Tyle pochwal, zgarnał tyle oscarów, i w końcu sie zdecydowalem obejrzec. Nie żałuje, ale mimo wszystko zmęczył mnie troche, i robiłem sobie przerwy. Te oscary, tylko dlatego, że to film niemy, ponieważ dawno nikt nie wpadł na pomysł powrotu do przeszłosci, ale litości wyszło wiele fajniejszych filmów w tym roku, jak chociazby The help. Może za bardzo przyzwyczailem sie do glosu w filmach. Na plus oceniam muzyke do filmu, to im sie akurat udało. Ale drugi raz tego filmu nie obejrze. Po to mamy dzwiek w filmach, aby go wykorzystywac, kino ewoluuje, czy tego chcemy czy nie, raz na lepsze raz na gorsze. Tylko dziwie sie, ze nagle pojawiło sie tylu wielbicieli kina niemego, ach te oscary:), ciekawe czy byloby takie zainteresowanie gdyby nie dostał zadnych nominacji i nagrod. Film oceniam na 6/10.

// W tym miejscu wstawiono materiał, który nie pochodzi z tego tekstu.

(** A request the token endpoint answered: the limiter charged it, and the store minted. *)
Lemma request_minted t c q m s s' rsp :
  ordinary t (Request c q m) s → step (Request c q m) s = Some (s', Some (Minted rsp)) → ∃ key,
    guestLimitMiddleware "PUT" "/latest/api/token" key (m_now m) (m_since m) (m_logged m) (limiter s) = (limiter s', true) ∧
    mint_peer key = key ∧ tokenStore s' = (generateTokenAt key (m_now m) (m_random m) (tokenStore s)).1 ∧
    (Status rsp = 200%Z → ∃ tok, (generateTokenAt key (m_now m) (m_random m) (tokenStore s)).2 = Ok tok ∧
       Body rsp = Text (Tokens.Value tok)).
Proof.
  intros (_ & _ & Hclock & _ & Hurl) [[_ ?]|(conn & l & ok & Hlim & [(_ & _ & [=])|(-> & a1 & [= <-] & Hs)])]%request_split; [done|].
  apply serve_tokens in Hs as [Hl [[_ ?]|(Hans & ts & rsp' & Hm & Hts & [= <-])]]; [done|]. cbn [set_limiter limiter tokenStore] in *.
  apply answer_mints in Hans as [Hput Hseg]. cbn [Method request_of] in Hput. apply Hurl in Hseg. rewrite Hput, Hseg in Hlim.
  apply create_token_mint in Hm as [-> Hok]. cbn [RemoteAddr request_of] in *. rewrite Hclock in *.
  exists (peerKeyFromAddr (conn_addr conn)). rewrite mint_peer_key, Hl. done.
Qed.

Definition is_minted (a : option answered) : bool := match a with Some (Minted _) => true | _ => false end.
Lemma request_other t c q m s s' a :
  ordinary t (Request c q m) s → step (Request c q m) s = Some (s', a) → is_minted a = false →
  tokenStore s' = tokenStore s ∧ (limiter s' = limiter s ∨ ∃ method path key c1 c2,
    limiter s' = (guestLimitMiddleware method path key (m_now m) c1 c2 (limiter s)).1).
Proof.
  intros Ho [[-> ->]|(conn & l & ok & Hlim & Hcases)]%request_split Ha; [by split; [|left]|].
  assert (limiter s' = l ∧ tokenStore s' = tokenStore s) as [-> ->].
  { destruct Hcases as [(_ & -> & _)|(_ & a1 & -> & Hs)]; [done|].
    apply serve_tokens in Hs as [-> [[-> _]|(_ & ? & ? & _ & _ & ->)]]; done. }
  split; [done|]. right. eexists _, _, _, _, _. by rewrite Hlim.
Qed.

(** One request of the limiter, and the times it paid for. *)
Lemma limited_request key t P method path pk now c1 c2 s :
  rate_inv limitKindToken key t (limiter s) P → (t ≤ now)%Z →
  let r := guestLimitMiddleware method path pk now c1 c2 (limiter s) in
  let Q := option_list (pass_time limitKindToken key (Limiter.Request method path pk now c1 c2, r.2)) in
  rate_inv limitKindToken key now r.1 (P ++ Q) ∧ ∀ x, x ∈ Q → x = now.
Proof.
  intros Hr Ht r Q.
  split; [exact (rate_inv_step limitKindToken key t (Limiter.Request method path pk now c1 c2) (limiter s) P ltac:(done) Hr Ht)|].
  intros x. subst Q. cbn. destruct r.2; [|by intros ?%not_elem_of_nil]. destruct (_ && _); cbn; [|by intros ?%not_elem_of_nil].
  by intros ->%list_elem_of_singleton.
Qed.

Lemma mint_paid key t P t' s s' pk c1 c2 :
  rate_inv limitKindToken key t (limiter s) P → (t ≤ t')%Z →
  guestLimitMiddleware "PUT" "/latest/api/token" pk t' c1 c2 (limiter s) = (limiter s', true) →
  ∃ Q, rate_inv limitKindToken key t' (limiter s') (P ++ Q) ∧ (∀ x, x ∈ Q → x = t') ∧ (pk = key → Q = [t']).
Proof.
  intros Hr Ht Hlim. destruct (limited_request key t P "PUT" "/latest/api/token" pk t' c1 c2 s Hr Ht) as [Hq HQ].
  rewrite Hlim in Hq, HQ. cbn [fst snd] in Hq, HQ. eexists. split_and!; [exact Hq|exact HQ|].
  intros ->. cbn. by rewrite bool_decide_eq_true_2.
Qed.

Film nie zdobył oskarów dlatego, że był niemy. Osobiście uważam, że film jest genialny w każdym calu. Mimo, że jestem młodego pokolenia film urzekł mnie niesamowicie. A uwierz mi, że ciężko ogląda mi się filmy czarno-białe, wręcz ich nie lubię. Podczas oglądania "Artysty" nie patrzyłam na zegarek ile jeszcze zostało do końca. Gra aktorska rewelacyjna, film wręcz magiczny. Co nie znaczy że chciałabym tylko takie filmy oglądać, wręcz przeciwnie, nie chciałabym, aby nastała teraz fala filmów niemych tylko dlatego, że może się okazać iż to prosty sposób na zdobycie nagród.

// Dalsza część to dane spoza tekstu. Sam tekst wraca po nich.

(* ===== verification/BindProofs.v ===== *)
(** * The bridge binder: the table follows the configurations

    After every check the table is the one the guests' configurations ask for, or
    the apply failed and is retried ([binder_restores_table]). *)

From S2P Require Import Prelude.
From S2P Require Import Go.
From S2P Require Import Net.
From S2P Require Import Inventory.
From S2P Require Import Proxmox.
From S2P Require Import Imds.
From S2P Require Import Nics.
From S2P Require Import Bind.
From Stdlib Require Import Ascii.

(** ** NICs as the configurations have them *)

Section nics.
Context `{GoUnicode}.

(** What a NIC can hold: nothing that could end a word of the script. *)
Record plain_nic (n : NIC) : Prop := {
  plain_vmid : is_vmid (NicVMID n) = true;
  plain_index : (0 ≤ Index n < 100)%Z;
  plain_mac : MAC n = "" ∨ is_mac (MAC n) = true;
}.

Lemma lower_hex c : hex_any c = true → hex_any (lower_byte c) = true ∧ is_ascii c = true.
Proof.
  unfold hex_any, is_ascii. rewrite !orb_true_iff, !is_hex_spec, !in_range_spec, lower_byte_spec, Z.ltb_lt.
  intros Hc. destruct (is_upper c) eqn:Hu.
  - apply in_range_spec in Hu. lia.
  - lia.
Qed.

Jestem zdania, że nie powstanie drugi taki film niemy naszych czasów, który dorówna "Artyście".
Każdy ma inny gust, ja lubie niektóre czarno-biale filmy, nawet jesli sa nieme, ale ten do mnie nie przemowil:), dla mnie jest sredni, dla Ciebie genialny, szanuje Twoja opinie. A pisalem o tym naglym zainteresowaniu na przykladzie wielu moich znajomych, po oscarowej gali, wszyscy zaczeli piac z zachwytu nad "artysta". Mozliwe tez, ze sie nie znam, i nie dostrzegłem głębii tego obrazu. Ale wychowalem sie na starym kinie, bo moi rodzice uwielbiali takie filmy, i czegos mi w nim brakowalo, sam nie wiem czego. Jak by nie było to nie jest film dla wszystkich, i mozliwe, ze nie dla mnie:), ale chcialbym miec takiego madrego i fajnego psiaka jak główny bohater. Pozdrawiam.

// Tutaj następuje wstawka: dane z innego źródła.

(* ===== verification/SpireProofs.v ===== *)
(** * The SPIRE client keeps the interface's promises

    [SpireRPCLaws] states what the server's API documents of its calls;
    [spire_client_implements] derives the laws the pass is proved against
    ([SpireServer]), so the theorems about a pass hold of the client. *)

From S2P Require Import Prelude.
From S2P Require Import Go.
From S2P Require Import Wanted.
From S2P Require Import Diff.
From S2P Require Import Bans.
From S2P Require Import Pass.
From S2P Require Import PassProofs.
From S2P Require Import Spire.
From Stdlib Require Import Ascii.

Abbreviation distinct_ids l := (NoDup (Id <$> l)).

(** A created entry is its request with an ID; its selectors may be reordered. *)
Definition created_from (r e : types_Entry) : Prop :=
  ParentId e = ParentId r ∧ SpiffeId e = SpiffeId r ∧ ProtoSelectors e ≡ₚ ProtoSelectors r ∧
  Default (entryFromProto e) = Default (entryFromProto r).

(** [listed w]: the entries parented on the server. A token stands for the entries
    that are still to come ([rest]), and pages make progress ([pages_left]). *)
Class SpireRPCLaws (W : Type) `{SpireRPC W} (td : string) := {
  listed : W → list types_Entry;
  rest : W → string → list types_Entry;
  pages_left : W → string → nat;
  rest_start w : rest w "" ≡ₚ listed w;
  ListEntries_law token w w' r :
    ListEntries (id td "/spire/server") token w = (w', r) →
    listed w' = listed w ∧ (∀ t, rest w' t = rest w t ∧ pages_left w' t = pages_left w t) ∧
    ∀ page next, r = Ok (page, next) →
      if bool_decide (next = "") then rest w token ≡ₚ page
      else rest w token ≡ₚ page ++ rest w next ∧ pages_left w next < pages_left w token;
  ListAgents_law kind token w : listed (ListAgents kind token w).1 = listed w;
  BanAgent_law i w : listed (BanAgentRPC i w).1 = listed w;
  BatchCreateEntry_law reqs w w' r :
    BatchCreateEntry reqs w = (w', r) → distinct_ids (listed w) →
    (∀ e, e ∈ reqs → ParentId e = Some (id td "/spire/server")) →
    ∃ done news, sublist done reqs ∧ Forall2 created_from done news ∧
      listed w' ≡ₚ listed w ++ news ∧ distinct_ids (listed w ++ news) ∧
      ∀ rs, r = Ok rs → length rs = length reqs ∧ (Forall (λ s, s.1 = codes_OK) rs → done = reqs);
  BatchDeleteEntry_law ids w w' r :
    BatchDeleteEntry ids w = (w', r) →
    ∃ done, done ⊆ ids ∧ listed w' ≡ₚ filter (λ e, Id e ∉ done) (listed w) ∧
      ∀ rs, r = Ok rs → rs.*1 = ids ∧
        ∀ i code msg, (i, (code, msg)) ∈ rs → code = codes_OK ∨ code = codes_NotFound → i ∉ Id <$> listed w';
}.

(** ** Text *)

Lemma Cut_absent s c b a : Cut s c = (b, a, false) → ContainsByte c s = false.
Proof.
  revert b. induction s as [|x s IH]; intros b; [done|]. cbn. case_bool_decide; [done|].
  destruct (Cut s c) as [[b' a'] ok]. intros [= <- <- ->]. apply orb_false_iff. split; [by apply bool_decide_eq_false; congruence|by eapply IH].
Qed.
Lemma proto_selector_text sel : ContainsByte ":" sel = true →
  (proto_selector sel).1 +:+ ":" +:+ (proto_selector sel).2 = sel.
Proof.
  intros Hin. unfold proto_selector. destruct (Cut sel ":") as [[b a] ok] eqn:E.
  destruct ok; [|apply Cut_absent in E; congruence].
  apply Cut_spec in E as [-> _]. done.
Qed.

Lemma selectorStrings_typed a : typed a → selectorStrings (proto_selector <$> Selectors a) = Selectors a.
Proof.
  unfold typed, selectorStrings. induction (Selectors a) as [|s l IH]; [done|].
  intros [Hs Hl]%Forall_cons. rewrite !fmap_cons, proto_selector_text by done. f_equal. by apply IH.
Qed.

Ja nie znam filmów nie mych, prócz tego nie oglądałam żadnego innego, więc nie znam sie na nich i możliwe, że w porównaniu do innych ten film wypada słabiej. Ty jesteś w tym lepiej zorientowany :). W filmie najbardziej urzekła mnie historia, fabyła, dlatego nawet, gdyby w filmie były dialogi i film byłby kolorowy (czy też nawet w wersji 3D) bardzo by mi się spodobał :).
Naturalnie, że nie byłoby takiego zainteresowania. Ten film jest podręcznikowym wręcz dowodem na potężne oddziaływanie i niekwestionowaną siłę reklamy. Zaledwie miesiąc temu było tutaj jedynie kilka wpisów. Aczkolwiek w przypadku "Artysty" mamy do czynienia z sytuacją dość szczególną - o ile bowiem nominacja bardzo mu pomogła, o tyle wygrana więcej dobrego właściwie przynieść już nie mogła, a wręcz sprowokowała zagorzałych przeciwników do aktywnego bojkotu werdyktu, czego pokłosie możemy, niestety, od wczoraj obserwować.
Mylisz się, twierdząc, że "dawno nikt nie wpadł na pomysł powrotu do przeszłości". Wpadł, wpadł i to w ostatnich latach, tylko niestety inne filmy są mało znane. Ot, wspomniana na początku magia rozgłosu...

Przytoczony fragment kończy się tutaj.